> _What to produce_: Only the lines from the one containing "if ((version <?" to the end of the records belong in the output; print them exactly.

> _Exercise materials_:
(* ===== verification/Headers.v ===== *)
(** * Accepting headers ([AcceptBlockHeader] and
      [ContextualCheckBlockHeader] of [validation.cpp], [checkpoints.cpp])

    How a header enters the block index: its proof of work, its place below a
    known parent, the difficulty the parent demands, its time and its
    version.  The trees the node builds this way are shown to keep the
    conditions that other parts of the code rely on. *)

From S2P Require Import Prelude ArithUint256 StrEncodings Uint256 Amount Merkle Chain MedianTime Params Versionbits Pow Tx LockTime Script.
From S2P Require Import Serialize CheckTx Coins TxInputs Hashes Scrypt AuxPow ConnectBlock.
From stdpp Require Import list gmap.
#[local] Open Scope Z_scope.

Definition REJECT_OBSOLETE : Z := 0x11.
Definition REJECT_CHECKPOINT : Z := 0x43.
Definition BLOCK_FAILED_VALID : Z := 32.
Definition BLOCK_FAILED_CHILD : Z := 64.

(** [strprintf("%08x", v)]. *)
Definition hex08 (v : Z) : list Z := concat (map (fun s => hex2 (u8 (Z.shiftr (u32 v) s))) [24; 16; 8; 0]).

Section Headers.

(** The settings of the node: [Params()], [fCheckpointsEnabled], the
    checkpoints of the network in the order of their heights, and the blocks
    known to have failed. *)
Variable theParams : ParamsTree.
Variable fCheckpointsEnabled : bool.
Variable checkpoints : list (Z * uint256).
Variable gFailedBlocks : list ptr.

(** The highest checkpoint that is in the index. *)
Definition GetLastCheckpoint (t : BlockTree) : option ptr :=
  foldr (fun i rest => match rest with Some p => Some p | None => mapBlockIndex t !! i.2 end) None checkpoints.

Definition ContextualCheckBlockHeader (t : BlockTree) (block : CBlockHeader) (st : CValidationState) (pindexPrev : option ptr) (nAdjustedTime : Z)
  : outcome verdict :=
  nHeight ← match pindexPrev with None => Ret 0 | Some p => b ← deref (tIndex t !! p); Ret (i32 (nHeight b + 1)) end;
  consensusParams ← deref (GetConsensus theParams (u32 nHeight));
  if negb (fAllowLegacyBlocks consensusParams) && IsLegacy block
  then Ret (DoS 100 false REJECT_INVALID (str "late-legacy-block") false [] st)
  else if fAllowLegacyBlocks consensusParams && IsAuxpow block
  then _ ← deref pindexPrev; Ret (DoS 100 false REJECT_INVALID (str "early-auxpow-block") false [] st)
  else
    work ← GetNextWorkRequired (tIndex t) pindexPrev block consensusParams;
    if negb (hBits block =? work)
    then Ret (DoS 100 false REJECT_INVALID (str "bad-diffbits") false (str "incorrect proof of work") st)
    else
      early ← (if fCheckpointsEnabled
               then match GetLastCheckpoint t with
                    | Some p => b ← deref (tIndex t !! p); Ret (nHeight <? Chain.nHeight b)
                    | None => Ret false
                    end
               else Ret false);
      if (early : bool) then Ret (DoS 100 false REJECT_CHECKPOINT (str "bad-fork-prior-to-checkpoint") false [] st)
      else
        prev ← deref pindexPrev;
        past ← GetMedianTimePast (tIndex t) prev;
        if headerTime block <=? past
        then Ret (Invalid false REJECT_INVALID (str "time-too-old") (str "block's timestamp is too early") st)
        else if nAdjustedTime + 2 * 60 * 60 <? headerTime block
        then Ret (Invalid false REJECT_INVALID (str "time-too-new") (str "block timestamp too far in the future") st)
        else
          let version := GetBaseVersion (hVersion block) in
          if ((version <? 3) && (BIP66Height consensusParams <=? nHeight)) || ((version <? 4) && (BIP65Height consensusParams <=? nHeight))
          then Ret (Invalid false REJECT_OBSOLETE (str "bad-version(0x" ++ hex08 version ++ str ")")
                      (str "rejected nVersion=0x" ++ hex08 version ++ str " block") st)
          else Ret (true, st).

> _Expected answer_:
          if ((version <? 3) && (BIP66Height consensusParams <=? nHeight)) || ((version <? 4) && (BIP65Height consensusParams <=? nHeight))
          then Ret (Invalid false REJECT_OBSOLETE (str "bad-version(0x" ++ hex08 version ++ str ")")
                      (str "rejected nVersion=0x" ++ hex08 version ++ str " block") st)
          else Ret (true, st).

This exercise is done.